Hope-Geneva Bookstore, 1971.

My father, Mark, is retiring today — on his 64th birthday — from his position as Director of the Hope-Geneva Bookstore at Hope College (Holland, Mich.), my alma mater and extended living room. He’s held the position since 1973.

I have a complicated relationship with Hope College — like most people have with their extended families. Most of my earliest childhood memories implicate places and people whom we knew, in part, through Hope College connections. And the Hope-Geneva Bookstore was the site of my earliest work experiences. It was through work as a bookseller that I eventually found my way into librarianship.

It was also my father’s work that gave me access to, and appreciation of, all the resources available at institutions of higher education. I was incredibly privileged to leave seven years of undergraduate studies only $5,000 in debt, having availed myself of the faculty, award-winning library, and cultural resources the college had to offer.

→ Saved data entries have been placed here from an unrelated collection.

Lemma inv_pop : inv cs nodes' (c + 1) stack d.
Proof.
  pose proof (i_counts _ _ _ _ _ Hi) as (Hc0 & Hcd & Hcount). rewrite zlen_app in Hcd.
  assert (HTlen : 1 <= zlen T) by (unfold zlen; destruct T; [by apply not_elem_of_nil in HvT|cbn; lia]).
  pose proof (zlen_nonneg stack). split.
  - done.
  - rewrite pop_count. lia.
  - apply Forall_forall. intros x Hx. by apply pop_vertex, pop_rest_in.
  - eapply Sorted_impl_in; [|eapply StronglySorted_app_1_r, (i_sorted _ _ _ _ _ Hi)]. intros x y Hx Hy. cbn.
    destruct (pop_disc x Hx) as (-> & _), (pop_disc y Hy) as (-> & _). done.
  - apply Forall_forall. intros x Hx. destruct (pop_disc x Hx) as (-> & _).
    apply (proj1 (Forall_forall _ _) (i_disc _ _ _ _ _ Hi)). by apply pop_rest_in.
  - intros u Hu. destruct (decide (u ∈ T)) as [HuT|HuT].
    + destruct (Hin u HuT) as (_ & -> & _). rewrite pop_rest. split; [done|tauto].
    + unfold on_stack. rewrite Hout by done. rewrite pop_rest. pose proof (i_on _ _ _ _ _ Hi u Hu) as Hon.
      unfold on_stack in Hon. rewrite Hon. tauto.
  - intros g k Hg. split; [by apply (pop_open g k)|]. apply (i_open _ _ _ _ _ Hi g k). by right.
  - eapply Sorted_impl_in; [|apply (StronglySorted_inv (i_open_sorted _ _ _ _ _ Hi))]. intros [x a] [y b] Hx Hy. cbn.
    destruct (pop_disc x (pop_open _ _ Hx)) as (-> & _), (pop_disc y (pop_open _ _ Hy)) as (-> & _). done.
  - intros x y Hx Hy. destruct (pop_disc x Hx) as (-> & _), (pop_disc y Hy) as (-> & _).
    apply (i_up _ _ _ _ _ Hi); by apply pop_rest_in.
  - intros y Hy. destruct (i_down _ _ _ _ _ Hi y (pop_rest_in y Hy)) as (g & k & Hg & Hd & Hr). exists g, k.
    destruct (pop_disc y Hy) as (-> & _ & ?). apply (open_other _ _ _ _ _ _ _ _ _ Hi) in Hg; [|lia].
    destruct (pop_disc g (pop_open _ _ Hg)) as (-> & _). done.
  - intros x i w Hx Hs Hw Hdone. rewrite pop_seen in Hs |- * by (done || by apply (edge_vertex x), (edge_lookup x w i)).
    apply (i_seen _ _ _ _ _ Hi x i w); [done|done|done|]. by apply (done_close v j cs x i w).
  - intros u w Hs Hn He. by apply pop_topo with u.
  - intros g k Hg. destruct (pop_disc g (pop_open _ _ Hg)) as (-> & -> & Hgv).
    destruct (i_low _ _ _ _ _ Hi g k ltac:(by right)) as (Hl & u & Hu & Hdu & Hr). split; [done|]. exists u.
    assert (Hus : u ∈ stack) by (apply pop_below; [done|lia]). destruct (pop_disc u Hus) as (-> & _). done.
  - intros x i y g k Hx Hy Hs Hdone Hg. destruct (pop_disc x Hx) as (-> & _ & ?), (pop_disc y Hy) as (-> & _).
    destruct (pop_disc g (pop_open _ _ Hg)) as (-> & -> & _). intros Hgx Hnear.
    apply (i_back _ _ _ _ _ Hi x i y g k); try done; [by apply pop_rest_in..|by apply (done_close v j cs x i y)|by right|].
    intros g' k' Hg' Hd'. apply (open_other _ _ _ _ _ _ _ _ _ Hi) in Hg'; [|lia]. specialize (Hnear g' k' Hg').
    destruct (pop_disc g' (pop_open _ _ Hg')) as (E & _). lia.
  - intros u Hu Hs Hn. destruct (pop_cases u Hu Hs Hn) as [[HuT ->]|(HuT & Hn' & Hs' & Heu & Hcu)].
    + destruct (Hin u HuT) as (_ & _ & ?). lia.
    + unfold comp, disc. rewrite Heu. pose proof (i_comp _ _ _ _ _ Hi u Hu Hs' Hn') as [? ?]. unfold comp, disc in *. lia.
  - apply pop_same_comp.
  - intros u w Hs Hn He. by apply pop_topo.
  - intros u w Hu Hw Hsu Hsw Hnu Hnw Hcomp Hdisc.
    destruct (pop_cases u Hu Hsu Hnu) as [[HuT Hcu]|(HuT & Hnu' & Hsu' & Heu & Hcu)],
      (pop_cases w Hw Hsw Hnw) as [[HwT Hcw]|(HwT & Hnw' & Hsw' & Hew & Hcw)].
    + by apply Hinj.
    + unfold comp in *. rewrite Hew in Hcomp. lia.
    + unfold comp in *. rewrite Heu in Hcomp. lia.
    + unfold comp, disc in *. rewrite Heu, Hew in *. by apply (i_index _ _ _ _ _ Hi u w).
Qed.
End Pop.

(** * The program *)

Section Program.
Context (HN : N < u64_max) (cfg : CfgNodes) (key : Z -> Z).
(** Vertices are the numbers of the nodes. *)
Definition leads_to (d w : Z) : Prop := exists m, cfg !! d = Some m /\ m.(cn_topo_index).(scc_id) = w.
Context (Hcfg : forall v, vertex v -> exists n, cfg !! key v = Some n /\ Forall2 leads_to n.(cn_destinations) (succs v)).

Definition keyed (nodes : list NodeState) : Prop := forall v, vertex v -> (node_at nodes v).(ns_cfg_node) = key v.

Lemma keyed_insert (nodes : list NodeState) (v : Z) (n : NodeState) :
  zlen nodes = N -> vertex v -> keyed nodes -> n.(ns_cfg_node) = (node_at nodes v).(ns_cfg_node) ->
  keyed (<[Z.to_nat v := n]> nodes).
Proof.
  intros Hl Hv Hk Hn u Hu. rewrite node_at_insert by (by rewrite Hl). case_decide as E; [|by apply Hk].
  subst u. rewrite Hn. by apply Hk.
Qed.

In other words, in many ways, I am the librarian I am today because of the bookseller my father has been for the past forty years.

(As an aside: I was pleased to see, a couple of weeks ago, that they’ve publicly announced that the institution will recognize the same-sex spouses of faculty and staff for the purposes of all college benefits. Hanna and I still couldn’t get married in the college chapel but hey, baby steps are better than standing in place or running backwards.)

Another thing my father’s long career at Hope College has taught me is that it is possible to remain in the same job for decades while constantly reinventing your work in ways that keep your mind sharp, your energy relatively positive, and your labors worthwhile. Being able to “grow in place” is just as valuable a skill, I would argue, as knowing when or if it is time to move on. (Assuming, in both cases, you have a say in the matter.)

Dad’s doing a bit of both the next couple of years, shifting to a new part-time project position for the college — I hear he’s super excited about his new office with a balcony on which to drink his morning coffee! — and then transitioning to freelance work as a mapmaker, in addition to books and bicycles another of his enduring romances.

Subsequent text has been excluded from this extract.